Buffalo County effort lauded

The recommendation for an antlerless deer season in Buffalo County this year has raised a lot of hackles. It seems maintenance of a large deer population has gone beyond the tradition of the family deer camp, for deer hunting has become big business statewide and any attempts to regulate the population in a scientific manner create ripple effects that often squelch logical management of the population.

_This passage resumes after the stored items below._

(* ===== verification/TextProcessing.v ===== *)
(** * Structured text processing

    [crates/runtime/src/text_processing.rs]: instructions and a text in, JSON
    checked against the caller's schema out. [serde_json] is the parameter
    [ClientJson], with the equality of its floating point numbers; the language
    model's answers and the cancellation token are arguments. *)

From S2P Require Import Prelude RustStr Errors Pcm ProtocolQuality Quality Privacy Context MemoryProtocol MemoryRetrieval LanguageInput ClientValues.

Local Open Scope Z_scope.

(** ** [serde_json::Value] *)

(** [BTreeMap::insert]. *)
Fixpoint map_insert (k : rstr) (v : Value) (m : list (rstr * Value)) : list (rstr * Value) :=
  match m with
  | [] => [(k, v)]
  | (k', v') :: rest =>
      match str_cmp k k' with
      | Lt => (k, v) :: m
      | Eq => (k', v) :: rest
      | Gt => (k', v') :: map_insert k v rest
      end
  end.

(** A document as a [Value]: the last of repeated members stays, members are
    ordered by name. *)
Fixpoint as_value (d : Value) : Value :=
  match d with
  | V_array items => V_array (map as_value items)
  | V_object members => V_object (fold_left (fun m kv => map_insert kv.1 kv.2 m) (map (fun kv => (kv.1, as_value kv.2)) members) [])
  | _ => d
  end.

(** [Map::get]. *)
Fixpoint get (k : rstr) (m : list (rstr * Value)) : option Value :=
  match m with
  | [] => None
  | (k', v) :: rest => if bool_decide (k = k') then Some v else get k rest
  end.

Definition as_str (v : Value) : option rstr := match v with V_string s => Some s | _ => None end.
Definition as_array (v : Value) : option (list Value) := match v with V_array l => Some l | _ => None end.
Definition as_object (v : Value) : option (list (rstr * Value)) := match v with V_object m => Some m | _ => None end.
Definition as_bool (v : Value) : option bool := match v with V_bool b => Some b | _ => None end.

(** [==] of floating point numbers, by their texts. *)
Class JsonFloats : Type := float_eq : rstr -> rstr -> bool.

Section Json.
Context `{J : ClientJson, F : JsonFloats}.

Definition read_value (s : rstr) : option Value := as_value <$> from_str s.

(** [Value == Value]. *)
Fixpoint value_eqb (a b : Value) {struct a} : bool :=
  match a, b with
  | V_null, V_null => true
  | V_bool x, V_bool y => Bool.eqb x y
  | V_u64 x, V_u64 y | V_i64 x, V_i64 y => x =? y
  | V_float x, V_float y => float_eq x y
  | V_string x, V_string y => bool_decide (x = y)
  | V_array xs, V_array ys =>
      (fix all2 xs ys := match xs, ys with
       | [], [] => true
       | x :: xs, y :: ys => value_eqb x y && all2 xs ys
       | _, _ => false
       end) xs ys
  | V_object xs, V_object ys =>
      (fix all2 xs ys := match xs, ys with
       | [], [] => true
       | (k, x) :: xs, (l, y) :: ys => bool_decide (k = l) && value_eqb x y && all2 xs ys
       | _, _ => false
       end) xs ys
  | _, _ => false
  end.

(** ** Bounds and errors *)

Definition MAX_TEXT_PROCESSING_INSTRUCTIONS_BYTES : Z := MAX_RUNTIME_GUIDANCE_BYTES.
Definition MAX_TEXT_PROCESSING_INPUT_BYTES : Z := MAX_CONVERSATION_MESSAGE_BYTES.
Definition MAX_TEXT_PROCESSING_OUTPUT_BYTES : Z := 64 * 1024.
Definition MAX_TEXT_PROCESSING_SCHEMA_BYTES : Z := MAX_RESPONSE_SCHEMA_BYTES.
Definition MIN_TEXT_PROCESSING_TURN_ID : Z := u64_max - Z.shiftl 1 32.
Definition MAX_SCHEMA_NODES : Z := 256.
Definition MAX_SCHEMA_DEPTH : Z := 16.

Definition SUPPORTED_SCHEMA_KEYWORDS : list rstr :=
  [lit "type"; lit "properties"; lit "required"; lit "items"; lit "enum"; lit "additionalProperties"].
Definition SUPPORTED_SCHEMA_TYPES : list rstr :=
  [lit "object"; lit "array"; lit "string"; lit "number"; lit "integer"; lit "boolean"; lit "null"].

Definition invalid_request (message : rstr) : RuntimeError := RuntimeError_new Kind_InvalidState Stage_LanguageModel message.
Definition unsupported_schema : RuntimeError :=
  invalid_request (lit "text processing output schema is not a supported JSON Schema").
Definition schema_rejected : RuntimeError :=
  invalid_request (lit "text processing output did not match the requested schema").
Definition output_limit : RuntimeError := invalid_request (lit "text processing output exceeded the requested limit").
Definition empty_output : RuntimeError := invalid_request (lit "text processing produced no output").
Definition cancelled : RuntimeError := invalid_request (lit "text processing was cancelled").
Definition adapter_error (message : rstr) : RuntimeError := RuntimeError_new Kind_Adapter Stage_LanguageModel message.

Inductive TextProcessingWarning : Type :=
| SchemaRetried.

Definition TextProcessingWarning_as_str (w : TextProcessingWarning) : rstr :=
  match w with SchemaRetried => lit "schema_retry" end.

(** ** Schemas *)

(** A loop that counts nodes and stops at the first error. *)
Section TryFold.
Context {A : Type} (f : A -> Z -> rresult Z).
Fixpoint try_fold (l : list A) (nodes : Z) : rresult Z :=
  match l with
  | [] => Ok nodes
  | x :: rest => let? nodes := f x nodes in try_fold rest nodes
  end.
End TryFold.

(** The arms of the match on a keyword; [validate] is the recursive call. *)
Definition validate_keyword (validate : Value -> Z -> rresult Z) (keyword : rstr) (value : Value) (nodes : Z) : rresult Z :=
  if negb (bool_decide (keyword ∈ SUPPORTED_SCHEMA_KEYWORDS)) then Err unsupported_schema
  else if bool_decide (keyword = lit "type") then
    match value with
    | V_string named => if negb (bool_decide (named ∈ SUPPORTED_SCHEMA_TYPES)) then Err unsupported_schema else Ok nodes
    | _ => Err unsupported_schema
    end
  else if bool_decide (keyword = lit "properties") then
    match value with
    | V_object properties => try_fold (fun p => validate p.2) properties nodes
    | _ => Err unsupported_schema
    end
  else if bool_decide (keyword = lit "required") then
    match value with
    | V_array names => if existsb (fun name => negb (is_some (as_str name))) names then Err unsupported_schema else Ok nodes
    | _ => Err unsupported_schema
    end
  else if bool_decide (keyword = lit "items") then validate value nodes
  else if bool_decide (keyword = lit "enum") then
    match value with
    | V_array members => if is_empty members then Err unsupported_schema else Ok nodes
    | _ => Err unsupported_schema
    end
  else if bool_decide (keyword = lit "additionalProperties") then
    match value with V_bool _ => Ok nodes | _ => Err unsupported_schema end
  else Err unsupported_schema.

Fixpoint validate_schema (schema : Value) (depth nodes : Z) {struct schema} : rresult Z :=
  let nodes := nodes + 1 in
  if (MAX_SCHEMA_DEPTH <? depth) || (MAX_SCHEMA_NODES <? nodes) then Err unsupported_schema
  else
    match schema with
    | V_object object => try_fold (fun kv => validate_keyword (fun v n => validate_schema v (depth + 1) n) kv.1 kv.2) object nodes
    | _ => Err unsupported_schema
    end.

Definition matches_type (value : Value) (named : rstr) : bool :=
  if bool_decide (named = lit "object") then is_object value
  else if bool_decide (named = lit "array") then is_some (as_array value)
  else if bool_decide (named = lit "string") then is_some (as_str value)
  else if bool_decide (named = lit "number") then match value with V_u64 _ | V_i64 _ | V_float _ => true | _ => false end
  else if bool_decide (named = lit "integer") then match value with V_u64 _ | V_i64 _ => true | _ => false end
  else if bool_decide (named = lit "boolean") then is_some (as_bool value)
  else if bool_decide (named = lit "null") then match value with V_null => true | _ => false end
  else false.

(** [matching] is the recursive call. *)
Definition matches_object (matching : Value -> Value -> bool) (fields schema : list (rstr * Value)) : bool :=
  let properties := get (lit "properties") schema ≫= as_object in
  match get (lit "required") schema ≫= as_array with
  | Some required => forallb (fun name => match as_str name with Some name => is_some (get name fields) | None => false end) required
  | None => true
  end &&
  (let additional := default true (get (lit "additionalProperties") schema ≫= as_bool) in
   forallb (fun f => match properties ≫= get f.1 with
     | Some property => matching f.2 property
     | None => additional
     end) fields).

Fixpoint matches_schema (value schema : Value) {struct value} : bool :=
  match schema with
  | V_object object =>
      match get (lit "type") object ≫= as_str with Some named => matches_type value named | None => true end
      && match get (lit "enum") object ≫= as_array with Some members => existsb (fun m => value_eqb m value) members | None => true end
      && match value with
         | V_array members =>
             match get (lit "items") object with
             | Some items => forallb (fun member => matches_schema member items) members
             | None => true
             end
         | V_object fields => matches_object (fun v s => matches_schema v s) fields object
         | _ => true
         end
  | _ => false
  end.

(** ** One call *)

Record TextProcessingRequest : Type := {
  tp_instructions : rstr;
  tp_input : rstr;
  tp_output_schema : rstr;
  tp_max_output_bytes : Z;
}.

Definition TextProcessingRequest_new (instructions input output_schema : rstr) (max_output_bytes : Z) : rresult TextProcessingRequest :=
  if is_blank instructions || (MAX_TEXT_PROCESSING_INSTRUCTIONS_BYTES <? blen instructions) then
    Err (invalid_request (lit "text processing instructions are not bounded text"))
  else if is_blank input then Err (invalid_request (lit "text processing input cannot be empty"))
  else if MAX_TEXT_PROCESSING_INPUT_BYTES <? blen input then
    Err (invalid_request (lit "text processing input exceeds the configured limit"))
  else if (max_output_bytes =? 0) || (MAX_TEXT_PROCESSING_OUTPUT_BYTES <? max_output_bytes) then
    Err (invalid_request (lit "text processing output limit is outside the supported range"))
  else if MAX_TEXT_PROCESSING_SCHEMA_BYTES <? blen output_schema then Err unsupported_schema
  else
    let? parsed := ok_or (read_value output_schema) unsupported_schema in
    let? _ := validate_schema parsed 0 0 in
    Ok {| tp_instructions := instructions; tp_input := input; tp_output_schema := value_to_string parsed;
          tp_max_output_bytes := max_output_bytes |}.

Record ProcessedText : Type := {
  processed_output : rstr;
  processed_warnings : list TextProcessingWarning;
}.

(** The counter of identities, which every call shares, and the requests the
    model was sent. *)
Record Calls : Type := {
  synthetic_sequence : Z;
  sent_requests : list GenerationLanguageRequest;
}.

(** The identity's failure restores the counter; its arithmetic wraps. *)
Definition synthetic_identity (sequence : Z) : rresult (TurnId * GenerationId) * Z :=
  let value := sequence in
  let sequence := (sequence - 1) mod 2 ^ 64 in
  if value <? MIN_TEXT_PROCESSING_TURN_ID then
    (Err (invalid_request (lit "text processing identifiers are exhausted for this runtime")), (sequence + 1) mod 2 ^ 64)
  else (Ok (TurnId_new value, GenerationId_new value), sequence).

Definition matching_output (candidate : rstr) (schema : Value) : option rstr :=
  value ← read_value candidate; if matches_schema value schema then Some (value_to_string value) else None.

(** The loop over the deltas. *)
Fixpoint collect (max_output_bytes : Z) (output : rstr) (items : list (aresult GenerationTextDelta)) : rresult rstr :=
  match items with
  | [] => Ok output
  | Err error :: _ => Err (adapter_error error.(adapter_message))
  | Ok d :: rest =>
      if saturating_sub max_output_bytes (blen output) <? blen d.(delta) then Err output_limit
      else collect max_output_bytes (output ++ d.(delta)) rest
  end.

(** [map_err(|error| adapter_error(error.message()))]. *)
Definition adapter_result {A} (r : aresult A) : rresult A :=
  match r with Ok a => Ok a | Err error => Err (adapter_error error.(adapter_message)) end.

Definition generation_input (r : TextProcessingRequest) : rresult LanguageModelInput :=
  adapter_result (
    let? input := instructed r.(tp_instructions) r.(tp_input) in
    with_response_schema (fun s => is_some_and (from_str s) is_object) input r.(tp_output_schema)).

Section Run.
(** What the model streams for the n-th request, and whether the token is
    cancelled before and after it. *)
Context (stream : nat -> GenerationLanguageRequest -> list (aresult GenerationTextDelta)) (cancelled_before cancelled_after : nat -> bool).

Definition generate (r : TextProcessingRequest) (n : nat) (s : Calls) : rresult rstr * Calls :=
  if cancelled_before n then (Err cancelled, s)
  else
    match generation_input r with
    | Err e => (Err e, s)
    | Ok input =>
        let '(identity, sequence) := synthetic_identity s.(synthetic_sequence) in
        match identity with
        | Err e => (Err e, {| synthetic_sequence := sequence; sent_requests := s.(sent_requests) |})
        | Ok (turn_id, generation_id) =>
            match adapter_result (GenerationLanguageRequest_from_input turn_id generation_id input) with
            | Err e => (Err e, {| synthetic_sequence := sequence; sent_requests := s.(sent_requests) |})
            | Ok generation =>
                (let? output := collect r.(tp_max_output_bytes) [] (stream n generation) in
                 if cancelled_after n then Err cancelled
                 else if is_blank output then Err empty_output
                 else Ok output,
                 {| synthetic_sequence := sequence; sent_requests := s.(sent_requests) ++ [generation] |})
            end
        end
    end.

Definition process_text (r : TextProcessingRequest) (s : Calls) : rresult ProcessedText * Calls :=
  match read_value r.(tp_output_schema) with
  | None => (Err unsupported_schema, s)
  | Some schema =>
      let '(first, s) := generate r 0 s in
      match first with
      | Err e => (Err e, s)
      | Ok first =>
          match matching_output first schema with
          | Some output => (Ok {| processed_output := output; processed_warnings := [] |}, s)
          | None =>
              let '(retry, s) := generate r 1 s in
              match retry with
              | Err e => (Err e, s)
              | Ok retry =>
                  match matching_output retry schema with
                  | Some output => (Ok {| processed_output := output; processed_warnings := [SchemaRetried] |}, s)
                  | None => (Err schema_rejected, s)
                  end
              end
          end
      end
  end.
End Run.

(** The gateway's projection of the result. *)
Definition client_processed_text (p : ProcessedText) : ClientProcessedText :=
  {| pt_output := p.(processed_output); pt_warnings := map TextProcessingWarning_as_str p.(processed_warnings) |}.
End Json.

(** ** Calls at the same time *)

(** The counter as tasks share it: [synthetic_identity] is a [fetch_sub], and
    after a refusal a [fetch_add], with steps of other tasks between them. *)
Record SharedSequence : Type := {
  counter : Z;
  restoring : Z;
  minted : list Z;
}.

Definition sequence_start : SharedSequence := {| counter := u64_max; restoring := 0; minted := [] |}.

Inductive identity_step (tasks : Z) : SharedSequence -> SharedSequence -> Prop :=
| step_mint s : MIN_TEXT_PROCESSING_TURN_ID <= s.(counter) ->
    identity_step tasks s {| counter := (s.(counter) - 1) mod 2 ^ 64; restoring := s.(restoring); minted := s.(minted) ++ [s.(counter)] |}
| step_refuse s : s.(counter) < MIN_TEXT_PROCESSING_TURN_ID -> s.(restoring) < tasks ->
    identity_step tasks s {| counter := (s.(counter) - 1) mod 2 ^ 64; restoring := s.(restoring) + 1; minted := s.(minted) |}
| step_restore s : 0 < s.(restoring) ->
    identity_step tasks s {| counter := (s.(counter) + 1) mod 2 ^ 64; restoring := s.(restoring) - 1; minted := s.(minted) |}.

We humans have altered Wisconsin’s environment to make it more deer-friendly by creating more of an edge environment in what was formerly forest-prairie land, together with agricultural production that further increases the deer population. Add to this the often joked about demand of hunters for “30-point” bucks and the fact that we have extirpated their natural enemies, and we have an environment in which the deer population has exploded. Top it off with climate change and warmer winters and does dropping twins each spring, and what does that do to level off or reduce a population that cannot be naturally sustained?

Those who are interested in this crisis — and it is a crisis — should read the essay “Deer as Both a Cause and Reflection of Ecological Change” in “The Vanishing Present: Wisconsin’s Changing Lands, Waters and Wildlife.” The authors consider the benefits and detriments of an artificially managed deer population and conclude, in part, that the present day, excessively large number of deer in the state are creating irreversible changes in plant communities and wildlife habitat. They are destroying natural plants and environs hospitable to other mammals and birds, reducing their populations and opening up the landscape to invasive species.

We humans are infamous for not seeing beyond the tips of our noses. Deer management suffers because of this.

The proposal in Buffalo County is a good start, but only that.